Bobby Colantonio Won Nationals With A Tumor On Femur, Has Cancer

This story was originally published on FloTrack

Bobby Colantonio felt like he was underperforming his entire senior year of high school because of a knee problem, though he was still very, very good. He won the weight throw at indoor nationals, the hammer throw at outdoor nationals, took fourth at the IAAF World U-20 Championships, and set a PR of 251-2 that made him the fifth best hammer thrower in U.S. high school history.

He told the  Providence Journal  that he thought he was just injured all season, saying, "The muscles are being pushed apart. Tendons are being shifted. By you realigning them it's going to feel better, but in the grand scheme of things there's something under there grinding on you."

When he went to start his freshman year at the University of Alabama in August, he was examined by the athletic department physician, according to DyeStat. That doctor ordered an x-ray that turned up a tumor on Colantonio's femur. 

"I knew what the words meant, but my mind was so scrambled," Colantonio recalled, according to the Providence Journal. "I couldn't think straight enough to distinguish what he was saying."

It was devastating news for the young athlete, who had just finished his high school career as a three-time state champion, a New Balance Nationals champion, and as a two-time finalist at the IAAF World Junior Championships. 
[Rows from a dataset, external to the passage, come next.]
(** * TP-SdM: study plans, courses, exam sittings and enrolment rules

    A shallow embedding of [src/SdM.py] and [src/PlanDeEstudio.py].

    Python objects are mutable and shared: a student sits at the same time
    in the roster of a course, in the roster of an exam and in the hands of
    the staff member that operates on it.  Students, courses and exam
    sittings therefore live in a store ([World]) and are passed around as
    references; curricular units are never mutated after they are built, so
    they are values that carry their object identity ([uc_oid]).

    Text is modelled as [string] (a sequence of bytes).  The helpers of
    module [Py] follow the interpreter on ASCII text; bytes above 127 are
    kept as they are and count as neither blank, digit nor letter.
    Floating-point values are outside the model. *)

From Stdlib Require Import ZArith Ascii String DecimalString DecimalPos DecimalZ Lia.
From stdpp Require Import gmap strings list fin_maps.

Local Open Scope string_scope.
Local Open Scope list_scope.

(** ** Python built-ins used by the program *)

Module Py.

Definition ord (c : ascii) : nat := nat_of_ascii c.

(** [str.isspace] on ASCII: TAB..CR, FS..US and the space. *)
Definition isspace (c : ascii) : bool :=
  (((9 <=? ord c) && (ord c <=? 13)) || ((28 <=? ord c) && (ord c <=? 32)))%nat.

(** The blanks skipped by [int(str)]: TAB..CR and the space. *)
Definition isspace_int (c : ascii) : bool :=
  (((9 <=? ord c) && (ord c <=? 13)) || (ord c =? 32))%nat.

Definition isdigit (c : ascii) : bool := ((48 <=? ord c) && (ord c <=? 57))%nat.
Definition isupper (c : ascii) : bool := ((65 <=? ord c) && (ord c <=? 90))%nat.
Definition islower (c : ascii) : bool := ((97 <=? ord c) && (ord c <=? 122))%nat.
Definition iscased (c : ascii) : bool := isupper c || islower c.

Definition upper_c (c : ascii) : ascii :=
  if islower c then ascii_of_nat (ord c - 32) else c.
Definition lower_c (c : ascii) : ascii :=
  if isupper c then ascii_of_nat (ord c + 32) else c.

Fixpoint lstrip_by (sp : ascii -> bool) (s : string) : string :=
  match s with
  | String c r => if sp c then lstrip_by sp r else s
  | EmptyString => EmptyString
  end.

Fixpoint rstrip_by (sp : ascii -> bool) (s : string) : string :=
  match s with
  | String c r =>
      match rstrip_by sp r with
      | EmptyString => if sp c then EmptyString else String c EmptyString
      | r' => String c r'
      end
  | EmptyString => EmptyString
  end.

(** [s.strip()] *)
Definition strip (s : string) : string := rstrip_by isspace (lstrip_by isspace s).

(** [s.lower()], on ASCII text *)
Fixpoint lower (s : string) : string :=
  match s with
  | String c r => String (lower_c c) (lower r)
  | EmptyString => EmptyString
  end.

(** [s.capitalize()], on ASCII text *)
Definition capitalize (s : string) : string :=
  match s with
  | String c r => String (upper_c c) (lower r)
  | EmptyString => EmptyString
  end.

Fixpoint title_from (previous_is_cased : bool) (s : string) : string :=
  match s with
  | String c r =>
      if iscased c
      then String (if previous_is_cased then lower_c c else upper_c c) (title_from true r)
      else String c (title_from false r)
  | EmptyString => EmptyString
  end.

(** [s.title()], on ASCII text: the cased characters are the letters A-Z and
    a-z *)
Definition title (s : string) : string := title_from false s.

(** [s.endswith(suf)]: some tail of [s] is [suf]. *)
Fixpoint endswith (s suf : string) : bool :=
  if String.eqb s suf then true
  else match s with
       | String _ r => endswith r suf
       | EmptyString => false
       end.

(** [sep.join(l)] *)
Definition join (sep : string) (l : list string) : string := String.concat sep l.

(** [str(n)] for an [int] *)
Definition str_of_Z (z : Z) : string := NilZero.string_of_int (Z.to_int z).

Definition digit_val (c : ascii) : Z := Z.of_nat (ord c - 48).

(** Value of a run of decimal digits, most significant first. *)
Fixpoint Z_of_digits (acc : Z) (s : string) : Z :=
  match s with
  | String c r => Z_of_digits (10 * acc + digit_val c) r
  | EmptyString => acc
  end.

(** The digits of an [int] literal: at least one digit, single
    underscores allowed between digits only. *)
Fixpoint int_body (acc : Z) (after_digit : bool) (s : string) : option Z :=
  match s with
  | String c r =>
      if isdigit c then int_body (10 * acc + digit_val c) true r
      else if Ascii.eqb c "_"%char && after_digit then int_body acc false r
      else None
  | EmptyString => if after_digit then Some acc else None
  end.

(** [int(s)] for a string, base 10; [None] stands for [ValueError].
    The interpreter's configurable cap on the number of digits is not
    modelled. *)
Definition int_of_string (s : string) : option Z :=
  match rstrip_by isspace_int (lstrip_by isspace_int s) with
  | String "+" r => int_body 0 false r
  | String "-" r => Z.opp <$> int_body 0 false r
  | t => int_body 0 false t
  end.

(** [re.search(r"(\d+)$", s)] anchored at the first character: [s] is a
    non-empty run of digits, optionally followed by one final newline.
    Returns the digits. *)
Fixpoint digits_to_end (s : string) : option string :=
  match s with
  | String c r =>
      if isdigit c then
        match r with
        | EmptyString => Some (String c EmptyString)
        | String "010" EmptyString => Some (String c EmptyString)
        | _ => String c <$> digits_to_end r
        end
      else None
  | EmptyString => None
  end.

(** [re.search(r"S(\d+)$", s)]: group 1 of the leftmost match. *)
Fixpoint search_S_digits (s : string) : option string :=
  match s with
  | String c r =>
      if Ascii.eqb c "S"%char then
        match digits_to_end r with
        | Some ds => Some ds
        | None => search_S_digits r
        end
      else search_S_digits r
  | EmptyString => None
  end.

End Py.

(** ** Values, exceptions and results *)

(** The values that reach the program from its callers: [None], booleans,
    integers, strings and objects of any other class (known by their
    [str()]). *)
Inductive PyVal :=
  | PNone
  | PBool (b : bool)
  | PInt (z : Z)
  | PStr (s : string)
  | POtro (repr : string).

(** [str(v)], which is also what an f-string prints. *)
Definition py_str (v : PyVal) : string :=
  match v with
  | PNone => "None"
  | PBool b => if b then "True" else "False"
  | PInt z => Py.str_of_Z z
  | PStr s => s
  | POtro r => r
  end.

(** [isinstance(v, int)]: [bool] is a subclass of [int]. *)
Definition es_int (v : PyVal) : bool :=
  match v with
  | PBool _ | PInt _ => true
  | _ => false
  end.

(** [isinstance(v, str)] *)
Definition es_str (v : PyVal) : bool :=
  match v with
  | PStr _ => true
  | _ => false
  end.

(** [v is None] *)
Definition es_None (v : PyVal) : bool :=
  match v with
  | PNone => true
  | _ => false
  end.

(** The number an [int] (or [bool]) stands for in comparisons. *)
Definition valor_int (v : PyVal) : Z :=
  match v with
  | PBool b => if b then 1 else 0
  | PInt z => z
  | _ => 0
  end.

Inductive ExcClase := ValueError | TypeError | AttributeError | FileNotFoundError.

Record Excepcion := Exc { exc_clase : ExcClase; exc_msg : string }.

#[global] Instance ExcClase_eq_dec : EqDecision ExcClase.
Proof. solve_decision. Defined.

Inductive Res (A : Type) :=
  | Ret (a : A)
  | Raise (e : Excepcion).
Arguments Ret {A} a.
Arguments Raise {A} e.

(** [int(v)] *)
Definition py_int (v : PyVal) : Res Z :=
  match v with
  | PBool _ | PInt _ => Ret (valor_int v)
  | PStr s =>
      match Py.int_of_string s with
      | Some z => Ret z
      | None => Raise (Exc ValueError ("invalid literal for int() with base 10: " +:+ s))
      end
  | PNone | POtro _ =>
      Raise (Exc TypeError "int() argument must be a string, a bytes-like object or a real number")
  end.

(** ** Objects *)

(** [class UnidadCurricular].  [uc_oid] is the identity of the object: the
    class defines no [__eq__], so [==] and [in] compare identities. *)
Record unidad_curricular := UnidadCurricular {
  uc_oid : nat;
  uc_codigo : string;
  uc_nombre : string;
  uc_creditos : PyVal;
  uc_previas : list string
}.

(** An entry of a list of units, or the result of a lookup: a unit or
    [None]. *)
Abbreviation uc_o_None := (option unidad_curricular).

(** [a == b] (and [a is b]) on units and [None]. *)
Definition mismo_objeto (a b : uc_o_None) : bool :=
  match a, b with
  | Some x, Some y => (uc_oid x =? uc_oid y)%nat
  | None, None => true
  | _, _ => false
  end.

(** [x in l] *)
Definition py_in (x : uc_o_None) (l : list uc_o_None) : bool :=
  existsb (mismo_objeto x) l.

(** [l.remove(x)]: drops the first entry equal to [x] (the program only
    calls it after [x in l]). *)
Fixpoint py_remove (x : uc_o_None) (l : list uc_o_None) : list uc_o_None :=
  match l with
  | [] => []
  | y :: r => if mismo_objeto y x then r else y :: py_remove x r
  end.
Colantonio was recently diagnosed with metastatic Ewing's sarcoma, a rare disease in which cancer cells attack bones or soft tissue. As a right-handed hammer thrower, Colantonio was constantly putting pressure on his left knee and hip. A biopsy at Hasbro Children's Hospital in Providence, RI, showed that the rare cancer had already spread to his hip and left four spots on his lungs. His left femur was almost completely compromised from untold months of competing on it with a tumor.

"I do not know how you made it," Dr. Richard Terek told Colantonio. "That femur, the fact that it didn't snap, is a miracle in itself."

Colantonio returned home to Rhode Island where he began chemotherapy at Hasbro's Edwin Forman Pediatric Hematology/Oncology Center. He will undergo at least nine months of treatment depending on how his body responds.  "Everything is temporary," Colantonio said. "The days you feel good are temporary. The days you feel crappy are temporary. The stuff you're getting is temporary. The cancer is temporary, because it's leaving."



Colantonio's uncle, David Allyn, recently announced that he is hosting a charity golf tournament at a local country club to help raise funds for his nephew's medical treatment. 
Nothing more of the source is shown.